I think both the pros and cons are similar for adults as well as children.

C360: Do you believe a similar intervention would work effectively on adult patients? Why or why not?

Dr Morrissey:  Absolutely, especially as primary care visits are down. I see no reason why nonvaccinated adults should not be targeted for vaccination in the peri-operative period, although, of course, we think of “needle-phobia” as being more common in our pediatric population.

C360: Are there any remaining knowledge gaps on administering vaccinations to patients under general anesthesia?

Dr Morrissey: A better understanding of the immune response to anesthesia and surgery would be very helpful in order to ensure that our vaccinated patients are truly building a protective immune response. Ideally, we could design a study that would examine antibody titers weeks after vaccination—this study design is challenging because we would have to draw blood from pediatric patients who may otherwise not require a needle poke. This loses the proposed benefit of patient comfort. We are currently undertaking a study looking at this immune response in a sheep model.  

I should also emphasize here that our study was a retrospective cohort study that was conducted at a single academic center, which limits the generalizability to other settings.

C360: In your opinion, would this approach increase vaccination rates if implemented across the United States?

Dr Morrissey: I certainly think this approach would increase vaccination rates across the United States if undertaken nationwide. The degree to which, though, is debatable and likely warrants further study. For example, how many of our patients who we vaccinated in the perioperative setting would have received vaccination elsewhere if not during our visit? We do not know the answer to that yet.

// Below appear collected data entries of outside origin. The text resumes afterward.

(* ===== verification/BedrockProxy.v ===== *)
(** * The Bedrock host proxy ([internal/bedrockproxy])

    The proxy accepts Bedrock connections, selects a backend by the host name the
    client asked for, dials it and copies packets in both directions. RakNet and the
    Bedrock protocol are a library's: a connection is its number and side, which is
    open or closed, with the packets that were read from it and those that were written to
    it; packets are values of a type [P], and what a dial, a read or a write gives is an
    argument of the step. The model is a step relation over the
    critical sections of the accept loop, the handlers and [Close]. *)
From S2P Require Import Prelude GoStrings GoNet BedrockRoute.
Open Scope Z_scope.

Module bedrockproxy.

Inductive side := Client | Server.

#[export] Instance side_eq_dec : EqDecision side.
Proof. solve_decision. Defined.

#[export] Instance side_countable : Countable side.
Proof.
  refine (inj_countable' (λ s, match s with Client => true | Server => false end)
                         (λ b : bool, if b then Client else Server) _).
  by intros [].
Defined.

(** Two connections belong to one handler: the client's and the backend's. *)
Definition conn : Type := nat * side.

Record Config := {
  Listen : bytes;
  DefaultBackend : bytes;
  Routes : list bedrockroute.Route;
  BackendDialTimeout : Z
}.

(** Where the handler of a connection is:
    - [Accepted]: before [registerConn] in the accept loop;
    - [Dialing]: in [dialBackend];
    - [Dialed]: before [registerConn] of the backend's connection;
    - [Spawning], [Bridging]: in these functions;
    - [Ending]: about to run its deferred calls; [Ended]: both connections are closed;
    - [Leaving]: only the client's connection is still to be unregistered;
    - [Done]. *)
Inductive phase := Accepted | Dialing | Dialed | Spawning | Bridging | Ending | Ended | Leaving | Done.

#[export] Instance phase_eq_dec : EqDecision phase.
Proof. solve_decision. Defined.

Section proxy.
Context {P : Type}.

(** One of the loops of [bridge]: the packet it has read and not written yet, and whether
    the loop goes on. A packet stays in hand when writing it failed. *)
Record copier := { held : option P; running : bool }.

Record handler := {
  h_address : bytes;
  h_backend : option bytes;
  h_server : option bytes;
  h_phase : phase;
  h_copy : side → copier;
  h_told : list bytes
}.

(** The connections that are open are part of the state, and so is what was read from
    each and written to each. [closing] are those that [Close] has still to close. *)
Record Proxy := {
  router : bedrockroute.Router;
  handlers : gmap nat handler;
  conns : gset conn;
  open : gset conn;
  closed : bool;
  closing : list conn;
  received : conn → list P;
  sent : conn → list P
}.

(** [New]; [listen] is the error of the listener, if any. *)
Definition New (c : Config) (listen : option error) : res Proxy :=
  if BackendDialTimeout c <=? 0 then Err (errors_New "backend dial timeout must be positive")
  else
    let? r := bedrockroute.NewRouter (DefaultBackend c) (Routes c) in
    match listen with
    | Some e => Err (Errorf "listen Bedrock host proxy %q: %w" [AStr (Listen c)] [e])
    | None => Ok {| router := r; handlers := ∅; conns := ∅; open := ∅; closed := false; closing := [];
                  received := λ _, []; sent := λ _, [] |}
    end.

Definition with_conns (p : Proxy) (cs : gset conn) : Proxy := {|
  router := router p; handlers := handlers p; conns := cs; open := open p; closed := closed p;
  closing := closing p; received := received p; sent := sent p |}.

Definition with_open (p : Proxy) (cs : gset conn) : Proxy := {|
  router := router p; handlers := handlers p; conns := conns p; open := cs; closed := closed p;
  closing := closing p; received := received p; sent := sent p |}.

Definition set_handler (p : Proxy) (i : nat) (h : handler) : Proxy := {|
  router := router p; handlers := <[i := h]> (handlers p); conns := conns p; open := open p;
  closed := closed p; closing := closing p; received := received p; sent := sent p |}.

Definition go (h : handler) (ph : phase) : handler := {|
  h_address := h_address h; h_backend := h_backend h; h_server := h_server h; h_phase := ph; h_copy := h_copy h; h_told := h_told h |}.

Definition tell (h : handler) (message : bytes) : handler := {|
  h_address := h_address h; h_backend := h_backend h; h_server := h_server h; h_phase := h_phase h; h_copy := h_copy h;
  h_told := h_told h ++ [message] |}.

Definition set_copy (h : handler) (d : side) (c : copier) : handler := {|
  h_address := h_address h; h_backend := h_backend h; h_server := h_server h; h_phase := h_phase h;
  h_copy := λ d', if decide (d' = d) then c else h_copy h d'; h_told := h_told h |}.

Definition registerConn (p : Proxy) (c : conn) : bool * Proxy :=
  if closed p then (false, p) else (true, with_conns p (conns p ∪ {[c]})).

Definition unregisterConn (p : Proxy) (c : conn) : Proxy := with_conns p (conns p ∖ {[c]}).

(** Closing a connection, once or again; [Disconnect] also closes it. *)
Definition close_conn (p : Proxy) (c : conn) : Proxy := with_open p (open p ∖ {[c]}).

Definition close_both (p : Proxy) (i : nat) : Proxy := close_conn (close_conn p (i, Client)) (i, Server).

(** [Close] up to the loop that closes the connections, which it runs once. *)
Definition Close (p : Proxy) : Proxy := {|
  router := router p; handlers := handlers p; conns := conns p; open := open p; closed := true;
  closing := elements (conns p); received := received p; sent := sent p |}.

(** A connection is accepted. *)
Definition accept (p : Proxy) (i : nat) (address : bytes) : Proxy :=
  set_handler (with_open p (open p ∪ {[(i, Client)]})) i
    {| h_address := address; h_backend := None; h_server := None; h_phase := Accepted;
       h_copy := λ _, {| held := None; running := true |}; h_told := [] |}.

(** [handleConn] starts by selecting the backend. *)
Definition handleConn (p : Proxy) (i : nat) (h : handler) : Proxy :=
  let selection := bedrockroute.Select (Some (router p)) (h_address h) in
  set_handler p i {| h_address := h_address h; h_backend := Some (bedrockroute.SelBackend selection);
                     h_server := h_server h; h_phase := Dialing; h_copy := h_copy h; h_told := h_told h |}.

(** The accept loop registers the connection. *)
Definition on_accepted (p : Proxy) (i : nat) (h : handler) : Proxy :=
  match registerConn p (i, Client) with
  | (false, p) => set_handler (close_conn p (i, Client)) i (go h Done)
  | (true, p) => handleConn p i h
  end.

(** [dialBackend] of the selected backend has returned; [cancelled] is whether the
    context is done. *)
Definition on_dial (p : Proxy) (i : nat) (h : handler) (err : option error) (cancelled : bool) : Proxy :=
  match err with
  | Some _ =>
      let h := if cancelled || closed p then h else tell h gs"Bedrock backend unavailable." in
      set_handler (close_conn p (i, Client)) i (go h Leaving)
  | None =>
      set_handler (with_open p (open p ∪ {[(i, Server)]})) i
        {| h_address := h_address h; h_backend := h_backend h; h_server := h_backend h; h_phase := Dialed;
           h_copy := h_copy h; h_told := h_told h |}
  end.

Definition on_dialed (p : Proxy) (i : nat) (h : handler) : Proxy :=
  match registerConn p (i, Server) with
  | (false, p) => set_handler (close_both p i) i (go h Leaving)
  | (true, p) => set_handler p i (go h Spawning)
  end.

(** [spawn]: the client's game is started and the backend's player spawned at the same
    time; both are waited for, and the first error that was sent is returned. *)
Definition spawn (startGame doSpawn : option error) (serverFirst : bool) : option error :=
  let client := match startGame with Some e => [Errorf "start client game: %w" [] [e]] | None => [] end in
  let server := match doSpawn with Some e => [Errorf "spawn backend connection: %w" [] [e]] | None => [] end in
  head (if serverFirst then server ++ client else client ++ server).

Definition on_spawned (p : Proxy) (i : nat) (h : handler) (err : option error) : Proxy :=
  set_handler p i (go h (match err with None => Bridging | Some _ => Ending end)).

Definition log (f : conn → list P) (c : conn) (pk : P) : conn → list P :=
  λ c', if decide (c' = c) then f c' ++ [pk] else f c'.

(** [ReadPacket] and [WritePacket] of a connection: they fail when it is closed, and may
    fail before, as [r] and [err] say. *)
Definition ReadPacket (p : Proxy) (c : conn) (r : res P) : option (P * Proxy) :=
  if decide (c ∈ open p) then
    match r with
    | Err _ => None
    | Ok pk => Some (pk, {| router := router p; handlers := handlers p; conns := conns p; open := open p;
                            closed := closed p; closing := closing p; received := log (received p) c pk;
                            sent := sent p |})
    end
  else None.

Definition WritePacket (p : Proxy) (c : conn) (pk : P) (err : option error) : option Proxy :=
  if decide (c ∈ open p) then
    match err with
    | Some _ => None
    | None => Some {| router := router p; handlers := handlers p; conns := conns p; open := open p;
                      closed := closed p; closing := closing p; received := received p;
                      sent := log (sent p) c pk |}
    end
  else None.

Definition other (d : side) : side := match d with Client => Server | Server => Client end.

(** A loop of [bridge] returns: it closes both connections. *)
Definition on_stop (p : Proxy) (i : nat) (h : handler) (d : side) : Proxy :=
  set_handler (close_both p i) i (set_copy h d {| held := held (h_copy h d); running := false |}).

C360: What are some other “teachable moments” that clinicians can implement in their practices, especially when it comes to pediatric influenza?

Dr Morrissey: I mentioned earlier that the American Academy of Pediatrics recommends that vaccination is discussed at “every health care seeking opportunity.” There are likely several health care settings (ie, specialist care, dental care) that represent additional opportunities to discuss and give vaccinations.



  1. Morrissey T, Mandler TN, Yasster M, Strupp KM. General anesthesia is a ‘teachable moment’ for seasonal influenza vaccination in pediatric patients: preliminary results. Talk presented at: American Society of Anesthesiologists annual meeting; October 9-10, 2021; Virtual. Accessed January 27, 2022.
  2. Kimberlin DW, Jackson MA, Long SS. Red book: 2015 report of the Committee of Infectious Diseases. 2015; 30:98.